**AIM OF THE TASK:**
Supply the number of lines below containing "Some", nothing else.
(INFORMATION GIVEN Opens)
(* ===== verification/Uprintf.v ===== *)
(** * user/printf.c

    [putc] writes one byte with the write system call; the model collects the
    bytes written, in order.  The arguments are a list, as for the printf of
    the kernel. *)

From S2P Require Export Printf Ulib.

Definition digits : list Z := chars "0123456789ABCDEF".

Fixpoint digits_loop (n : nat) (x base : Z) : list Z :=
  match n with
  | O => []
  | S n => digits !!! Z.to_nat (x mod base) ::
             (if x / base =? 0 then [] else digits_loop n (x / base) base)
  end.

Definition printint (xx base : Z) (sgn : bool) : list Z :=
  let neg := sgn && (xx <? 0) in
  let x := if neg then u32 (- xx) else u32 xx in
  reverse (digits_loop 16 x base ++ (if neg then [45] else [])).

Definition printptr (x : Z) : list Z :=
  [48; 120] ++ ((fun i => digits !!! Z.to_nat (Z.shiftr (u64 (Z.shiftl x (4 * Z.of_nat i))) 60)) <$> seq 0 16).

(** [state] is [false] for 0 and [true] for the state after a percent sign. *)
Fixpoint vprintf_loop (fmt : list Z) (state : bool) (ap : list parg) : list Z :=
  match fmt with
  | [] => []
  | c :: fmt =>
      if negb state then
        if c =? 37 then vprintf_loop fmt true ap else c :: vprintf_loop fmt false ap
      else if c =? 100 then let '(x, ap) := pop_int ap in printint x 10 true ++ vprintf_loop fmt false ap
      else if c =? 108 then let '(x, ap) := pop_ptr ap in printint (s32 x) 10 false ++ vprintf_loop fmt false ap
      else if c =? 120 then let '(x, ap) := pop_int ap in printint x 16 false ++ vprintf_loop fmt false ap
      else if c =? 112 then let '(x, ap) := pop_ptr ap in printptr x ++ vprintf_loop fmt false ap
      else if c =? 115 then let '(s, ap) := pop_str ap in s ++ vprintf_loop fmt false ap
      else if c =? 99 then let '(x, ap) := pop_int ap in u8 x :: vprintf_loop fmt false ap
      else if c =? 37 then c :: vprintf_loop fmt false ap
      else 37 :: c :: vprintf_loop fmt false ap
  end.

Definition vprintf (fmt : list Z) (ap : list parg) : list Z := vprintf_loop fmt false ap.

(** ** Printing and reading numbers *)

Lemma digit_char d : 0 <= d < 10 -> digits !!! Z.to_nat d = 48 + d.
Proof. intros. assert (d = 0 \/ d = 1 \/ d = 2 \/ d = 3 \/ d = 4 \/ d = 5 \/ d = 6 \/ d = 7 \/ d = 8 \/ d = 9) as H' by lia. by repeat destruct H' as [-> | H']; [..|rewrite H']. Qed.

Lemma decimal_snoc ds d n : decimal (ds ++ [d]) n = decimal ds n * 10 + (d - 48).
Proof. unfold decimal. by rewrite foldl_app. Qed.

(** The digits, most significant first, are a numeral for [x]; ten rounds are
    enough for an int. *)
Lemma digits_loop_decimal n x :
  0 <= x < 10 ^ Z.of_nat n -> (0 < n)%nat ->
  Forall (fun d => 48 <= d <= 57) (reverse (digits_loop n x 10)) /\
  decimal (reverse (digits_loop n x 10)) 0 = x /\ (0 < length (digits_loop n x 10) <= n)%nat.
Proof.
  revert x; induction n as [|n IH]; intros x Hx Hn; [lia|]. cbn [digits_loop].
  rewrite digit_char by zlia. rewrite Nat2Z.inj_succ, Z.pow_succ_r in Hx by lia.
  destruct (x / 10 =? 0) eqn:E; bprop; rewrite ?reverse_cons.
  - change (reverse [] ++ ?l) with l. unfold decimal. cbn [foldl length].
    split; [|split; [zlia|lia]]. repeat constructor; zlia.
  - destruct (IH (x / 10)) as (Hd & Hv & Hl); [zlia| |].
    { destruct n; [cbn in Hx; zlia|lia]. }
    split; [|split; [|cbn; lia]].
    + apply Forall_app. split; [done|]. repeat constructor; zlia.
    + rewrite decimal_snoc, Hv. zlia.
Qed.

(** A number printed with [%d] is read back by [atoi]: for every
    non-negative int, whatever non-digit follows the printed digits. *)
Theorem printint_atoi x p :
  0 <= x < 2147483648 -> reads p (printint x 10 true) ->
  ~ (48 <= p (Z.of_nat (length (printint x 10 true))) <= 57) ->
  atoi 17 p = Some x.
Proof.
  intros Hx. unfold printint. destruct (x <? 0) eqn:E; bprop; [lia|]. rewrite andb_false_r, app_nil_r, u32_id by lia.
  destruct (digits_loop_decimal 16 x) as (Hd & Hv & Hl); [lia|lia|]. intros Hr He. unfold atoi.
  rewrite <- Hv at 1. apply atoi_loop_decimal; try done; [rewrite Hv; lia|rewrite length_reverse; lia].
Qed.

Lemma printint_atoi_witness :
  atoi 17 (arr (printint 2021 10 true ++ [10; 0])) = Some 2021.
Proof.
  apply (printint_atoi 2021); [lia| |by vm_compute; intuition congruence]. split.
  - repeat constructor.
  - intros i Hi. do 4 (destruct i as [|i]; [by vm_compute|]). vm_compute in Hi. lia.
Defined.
(INFORMATION GIVEN Closes)
**RESULT OF THE TASK:**
2